◆ DESCRIPTION OF THE TASK:
The answer must consist of every line in the data below that holds the word "unfold".
━━━━━ MATERIAL SHOWN ━━━━━
Lemma keyeq_hash cs a b : keyeq cs a b = true -> hash a cs = hash b cs.
Proof.
  assert (E : forall k, hash k false = foldl hash_add 0 (tolower <$> k)).
  { intros k. unfold hash. generalize 0 as h. induction k as [|c k IH]; intros h; [done|].
    rewrite fmap_cons. cbn. apply IH. }
  unfold keyeq, strcmp_eq, strcasecmp_eq. destruct cs; intros H%bool_decide_eq_true.
  - by subst.
  - by rewrite !E, H.
Qed.

Lemma keyeq_trans cs a b c : keyeq cs b c = true -> keyeq cs a b = keyeq cs a c.
Proof.
  unfold keyeq, strcmp_eq, strcasecmp_eq. destruct cs; intros H%bool_decide_eq_true.
  - by subst.
  - by rewrite H.
Qed.

Lemma keyeq_disjoint cs a b c :
  keyeq cs b c = false -> keyeq cs a c = true -> keyeq cs a b = false.
Proof.
  unfold keyeq, strcmp_eq, strcasecmp_eq.
  destruct cs; intros H%bool_decide_eq_false H2%bool_decide_eq_true;
    apply bool_decide_eq_false; congruence.
Qed.

Definition samekey (cs : bool) (k : list Z) (e : elt_t) : bool := keyeq cs (key e) k.

(** ** Lists of definitions *)

Lemma filter_none {A} (f : A -> bool) l : (forall x, x ∈ l -> f x = false) -> List.filter f l = [].
Proof.
  induction l as [|x l IH]; [done|]; intros H; cbn. rewrite (H x) by (by left).
  apply IH. intros y Hy. apply H. by right.
Qed.

Lemma filter_sub {A} (f g : A -> bool) l :
  (forall x, f x = true -> g x = true) -> List.filter f (List.filter g l) = List.filter f l.
Proof.
  intros H. induction l as [|x l IH]; [done|]. cbn. destruct (g x) eqn:Hg; cbn.
  - destruct (f x); by rewrite IH.
  - destruct (f x) eqn:Hf; [|done]. rewrite H in Hg; done.
Qed.

Lemma find_elt_spec f l :
  match find_elt f l with
  | None => first f l = None /\ remove_first f l = l
  | Some (n, e) => first f l = Some e /\ delete n l = remove_first f l /\ f e = true
  end.
Proof.
  unfold first. induction l as [|x l IH]; [done|]. cbn. destruct (f x) eqn:Hf; [done|].
  destruct (find_elt f l) as [[n e]|].
  - destruct IH as (H1 & H2 & H3). cbn. by rewrite H1, <- H2.
  - destruct IH as [H1 H2]. by rewrite H1, H2.
Qed.

Lemma first_remove f l e : first f l = Some e -> l ≡ₚ e :: remove_first f l.
Proof.
  unfold first. induction l as [|x l IH]; [done|]. cbn. destruct (f x); cbn; intros H.
  - by simplify_eq.
  - rewrite (IH H) at 1. apply Permutation_swap.
Qed.

Lemma first_none f l : first f l = None -> remove_first f l = l.
Proof.
  unfold first. induction l as [|x l IH]; [done|]. cbn. destruct (f x); [done|]. intros H.
  by rewrite IH.
Qed.

Lemma filter_remove_sub f g l :
  (forall x, f x = true -> g x = true) ->
  List.filter g (remove_first f l) = remove_first f (List.filter g l).
Proof.
  intros H. induction l as [|x l IH]; [done|]. cbn. destruct (f x) eqn:Hf.
  - rewrite (H x Hf). cbn. by rewrite Hf.
  - cbn. destruct (g x); cbn; [rewrite Hf|]; by rewrite IH.
Qed.

Lemma filter_remove_disjoint f g l :
  (forall x, f x = true -> g x = false) ->
  List.filter g (remove_first f l) = List.filter g l.
Proof.
  intros H. induction l as [|x l IH]; [done|]. cbn. destruct (f x) eqn:Hf.
  - by rewrite (H x Hf).
  - cbn. by rewrite IH.
Qed.

Lemma remove_first_in f l x : x ∈ remove_first f l -> x ∈ l.
Proof.
  induction l as [|y l IH]; [done|]. cbn. destruct (f y); rewrite ?elem_of_cons; [by right|].
  intros [->|H]; [by left|right; auto].
Qed.

(** ** Tables and abstract tables *)

(** Each element is in the chain of its hash, and for each key the chains hold
    the same definitions as the abstract table, in the same order. *)
Record holds (cs : bool) (sz : Z) (tb : list (list elt_t)) (l : list elt_t) : Prop := {
  h_len : Zlen tb = sz;
  h_pos : 0 < sz;
  h_placed : forall b chain e,
    tb !! b = Some chain -> e ∈ chain -> hash (key e) cs mod sz = Z.of_nat b;
  h_keys : forall k, List.filter (samekey cs k) (concat tb) = List.filter (samekey cs k) l;
  h_perm : concat tb ≡ₚ l
}.

Lemma concat_at (tb : list (list elt_t)) b chain :
  tb !! b = Some chain ->
  concat tb = concat (take b tb) ++ chain ++ concat (drop (S b) tb)
  /\ forall c', concat (<[b := c']> tb) = concat (take b tb) ++ c' ++ concat (drop (S b) tb).
Proof.
  intros H. split.
  - rewrite <- (take_drop_middle tb b chain H) at 1. by rewrite concat_app.
  - intros c'. rewrite insert_take_drop by (by eapply lookup_lt_Some). by rewrite concat_app.
Qed.

(** Outside its chain a key has no definitions. *)
Lemma elsewhere cs sz tb k b :
  (forall b chain e, tb !! b = Some chain -> e ∈ chain -> hash (key e) cs mod sz = Z.of_nat b) ->
  hash k cs mod sz = Z.of_nat b ->
  List.filter (samekey cs k) (concat (take b tb)) = []
  /\ List.filter (samekey cs k) (concat (drop (S b) tb)) = [].
Proof.
  intros Hp Hk.
  assert (Hout : forall b' chain e, b' <> b -> tb !! b' = Some chain -> e ∈ chain ->
                                    samekey cs k e = false).
  { intros b' chain e Hb Hc He. destruct (samekey cs k e) eqn:Hs; [|done].
    apply keyeq_hash in Hs. pose proof (Hp b' chain e Hc He) as H. rewrite Hs, Hk in H. lia. }
  split; apply filter_none; intros e He; apply list_elem_of_In, in_concat in He;
    destruct He as (chain & Hc & He); apply list_elem_of_In in Hc, He;
    apply list_elem_of_lookup_1 in Hc; destruct Hc as (j & Hj).
  - apply lookup_take_Some in Hj as [Hj Hlt]. apply (Hout j chain e); [lia|done..].
  - rewrite lookup_drop in Hj. apply (Hout (S b + j)%nat chain e); [lia|done..].
Qed.

Lemma holds_chain cs sz tb l k :
  holds cs sz tb l ->
  exists chain, rd tb (hash k cs mod sz) = Done chain
    /\ tb !! Z.to_nat (hash k cs mod sz) = Some chain
    /\ List.filter (samekey cs k) chain = List.filter (samekey cs k) l.
Proof.
  intros H. pose proof (h_pos _ _ _ _ H) as Hpos.
  pose proof (Z.mod_pos_bound (hash k cs) sz Hpos) as Hb.
  destruct (rd_ok tb (hash k cs mod sz)) as [chain Hr]; [rewrite (h_len _ _ _ _ H); lia|].
  exists chain. pose proof (proj1 (rd_Done _ _ _) Hr) as [_ Hl].
  split_and!; [done|done|]. rewrite <- (h_keys _ _ _ _ H).
  destruct (concat_at tb _ _ Hl) as [-> _]. rewrite !List.filter_app.
  destruct (elsewhere cs sz tb k (Z.to_nat (hash k cs mod sz)) (h_placed _ _ _ _ H)) as [-> ->];
    [lia|]. by rewrite app_nil_r.
Qed.
(* ===== verification/Rbt.v ===== *)
(** * One level of the red-black tree of trees ([lib/dns/rbt.c])

    The names of a zone or of the cache are kept in a tree of red-black trees.
    This file models the balancing on one level: the rotations, insertion below
    a given node ([dns_rbt_addonlevel]) and deletion of a given node
    ([dns_rbt_deletefromlevel]).

    Nodes are records in a store from addresses to nodes, with the source's
    parent, left and right pointers, its colour and its [is_root] bit; 0 is the
    NULL pointer and an access through NULL or outside the store is [Undef].
    The fields that balancing does not touch are carried along: [down], the
    address of the level below, and the [info] of the node: its name, its data
    pointer and its link in the hash table.  The root pointer [*rootp] of the level
    is threaded through the functions. *)

From S2P Require Import Prelude.

Inductive colour : Type := RED | BLACK.

(** The fields that balancing does not read.  [name_data] and [name_offsets] are
    the areas behind the node, of the sizes the name had when the node was made;
    [namelen] and [offsetlen] are the parts in use. *)
Record rbtinfo : Type := mkInfo {
  name_data : list Z;
  name_offsets : list Z;
  namelen : Z;
  offsetlen : Z;
  attrs : Z;                     (* 3 bits *)
  data : Z;
  hashval : Z;
  hashnext : Z;
  find_callback : bool;
  nsec : Z
}.

Record rbtnode : Type := mkNode {
  parent : Z;
  left : Z;
  right : Z;
  color : colour;
  is_root : bool;
  down : Z;
  info : rbtinfo
}.

Abbreviation store := (gmap Z rbtnode).

#[export] Instance colour_eq_dec : EqDecision colour.
Proof. solve_decision. Defined.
━━━━━
◆ TASK RESULT:
  { intros k. unfold hash. generalize 0 as h. induction k as [|c k IH]; intros h; [done|].
  unfold keyeq, strcmp_eq, strcasecmp_eq. destruct cs; intros H%bool_decide_eq_true.
  unfold keyeq, strcmp_eq, strcasecmp_eq. destruct cs; intros H%bool_decide_eq_true.
  unfold keyeq, strcmp_eq, strcasecmp_eq.
  unfold first. induction l as [|x l IH]; [done|]. cbn. destruct (f x) eqn:Hf; [done|].
  unfold first. induction l as [|x l IH]; [done|]. cbn. destruct (f x); cbn; intros H.
  unfold first. induction l as [|x l IH]; [done|]. cbn. destruct (f x); [done|]. intros H.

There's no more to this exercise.